The LDS church claims to change with ongoing modern revelation, but the church does not really change much until it is acted upon by outside forces (polygamy, blacks and the priesthood, etc.) There is not much movement in regards to equality.
In the correlated Mormon system power is conceived of to exert quiet domination and moral control over the members. In the uncorrelated Mormon’s view power is conceived of as personal power which has nothing to do with power or control over another.
Money is the embodiment of power. The more money the church has, the more influence it will be able to exert over society. They are humbly raking in the money through required tithing and gaining more and more quiet power.
Leadership is another symbol of power. In correlated Mormonism leadership involves a thorough working knowledge of the rules. Many rules exist to control others and limit their freedom of thought. It allows male priesthood leaders to counsel and advise those under them according to these rules. It is assumed that people need to be kept in line. Rules are a result of a regulatory approach to others, so rules are made to support the System. After awhile, if that is indeed what they accomplish, they become sacred rules. They take precedence over the individual, who must learn them in order to fit into the System and support it more effectively.
In the uncorrelated Mormon view, rules are developed to increase individual freedom rather than to impose limits. They aim at embracing the individual and serving her or his needs, not those of the System. They are intended to facilitate personal growth. As a result, they are in process. If a rule does not make sense, it can be challenged and modified or even thrown out altogether. Rules never take precedence over the individual.
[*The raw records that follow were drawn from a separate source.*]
(* ===== verification/RedisBed.v ===== *)
(** * A few Valkey servers in memory

    Instantiates [Redis]: servers that hold keys, answer CLUSTER NODES with a
    fixed text and record the owner they were told for a slot.  The hash slot
    of a key is its length, which puts as many keys as needed into one slot. *)

From S2P Require Import Prelude GoStrings Cluster Slots ClusterNodes GoRedis.
Local Open Scope string_scope.
Local Open Scope list_scope.
Local Open Scope Z_scope.

Record Servers := mkServers {
  svInfo : string;
  svText : gmap string string;
  svKeys : gmap string (gset string);
  svOwner : gmap (string * Z) string
}.

Definition hashSlot (k : string) : Z := Z.of_nat (String.length k) `mod` TotalSlots.

Definition storeOf (w : Servers) (a : string) : gset string := default ∅ (svKeys w !! a).
Definition slotKeys (w : Servers) (a : string) (s : Z) : gset string :=
  filter (λ k, hashSlot k = s) (storeOf w a).
Definition toldOwner (w : Servers) (a : string) (s : Z) : string := default "" (svOwner w !! (a, s)).

Definition set_svKeys (m : gmap string (gset string)) (w : Servers) : Servers :=
  mkServers (svInfo w) (svText w) m (svOwner w).

(** The keys [ks] that are on [a] go to [b]. *)
Definition transfer (a b : string) (ks : gset string) (w : Servers) : Servers :=
  set_svKeys (<[b := storeOf w b ∪ (storeOf w a ∩ ks)]> (<[a := storeOf w a ∖ ks]> (svKeys w))) w.

Definition refused {A} (a : string) : M Servers (result A) :=
  ret (Err (ErrText ("dial " +:+ a +:+ ": connection refused"))).
Definition upAt (w : Servers) (a : string) : bool := bool_decide (is_Some (svText w !! a)).
Definition onServer {A} (a : string) (m : M Servers (result A)) : M Servers (result A) :=
  λ w, if upAt w a then m w else refused a w.

#[export] Instance Servers_Redis : Redis Servers := {|
  clusterInfo a := onServer a (λ w, Some (Ok (svInfo w), w));
  clusterNodes a := onServer a (λ w, Some (Ok (default "" (svText w !! a)), w));
  clusterMyID a := onServer a (ret (Ok a));
  clusterMeet a _ _ := onServer a (ret (Ok tt));
  clusterAddSlotsRange a _ _ := onServer a (ret (Ok tt));
  clusterReplicate a _ := onServer a (ret (Ok tt));
  clusterForget a _ := onServer a (ret (Ok tt));
  clusterFailover a := onServer a (ret (Ok tt));
  clusterGetKeysInSlot a s c := onServer a (λ w, Some (Ok (take (Z.to_nat c) (elements (slotKeys w a s))), w));
  clusterSetSlot a s arg := onServer a (λ w,
    Some (Ok tt, match arg with
                 | SlotNode id => mkServers (svInfo w) (svText w) (svKeys w) (<[(a, s) := id]> (svOwner w))
                 | _ => w
                 end));
  migrateKeys a ip port ks := onServer a (λ w,
    let b := ip +:+ ":" +:+ Itoa port in
    if String.eqb a b || negb (upAt w b) then Some (Err (ErrText "IOERR"), w)
    else Some (Ok tt, transfer a b (list_to_set ks) w));
  migrateKey a ip port k := onServer a (λ w,
    let b := ip +:+ ":" +:+ port in
    if String.eqb a b || negb (upAt w b) then Some (Err (ErrText "IOERR"), w)
    else if bool_decide (k ∈ storeOf w b) then Some (Err (ErrText "BUSYKEY"), w)
    else Some (Ok tt, transfer a b {[ k ]} w));
  parseIP _ := false;
  lookupHost _ := ret (Ok ["10.0.0.1"]);
  podExec _ _ _ _ := ret (Ok "");
  slotRange open := ret (elements open)
|}.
In the correlated Mormon world view morality is a public issue. In uncorrelated Mormonism morality is a private issue.
Correlated Mormonism desires everyone to conform to its definitions of right and wrong. It wants everyone to support its myths and beliefs. It has everything labeled and defined.
The uncorrelated Mormon view sees the world as constantly growing and changing. It can not be labeled or defined; it can only be observed as it emerges. Understanding comes from watching, learning from, and facilitating the process of emergence. One does not need to control or define.
In correlated Mormonism differences are seen as threats. When differences are labeled dangerous or harmful, it becomes essential to train everyone to think and act in similar ways. In uncorrelated Mormonism differences are seen as opportunities for growth.
If history is any teacher, the end result will be that uncorrelated Mormonism will grow and correlated Mormonism will start to lose energy and move toward a state of entropy.
* Now for the surprise ending and the resource I used to write all of my posts in Understanding John Dehlin’s Uncorrelated Mormon Movement. This is it: Women’s Reality by Anne Wilson Schaef. Yes, I took excerpts from this feminist book written in 1981 and changed the word MEN to correlated Mormonism and WOMEN to uncorrelated Mormonism. Can you believe how well it rings true? You can see where I changed the words to fit the posts because all of the changes are in italics. Read through the posts again and see how it rings true. Why is this? It is because correlated Mormonism is run by MALES. It is a man’s church with a MALE mentality. It does not have sufficient input from women to be balanced. Many people see this and changes are happening. I am excited to see all the changes that will occur in the LDS church over the next 35 years or so. Exciting times!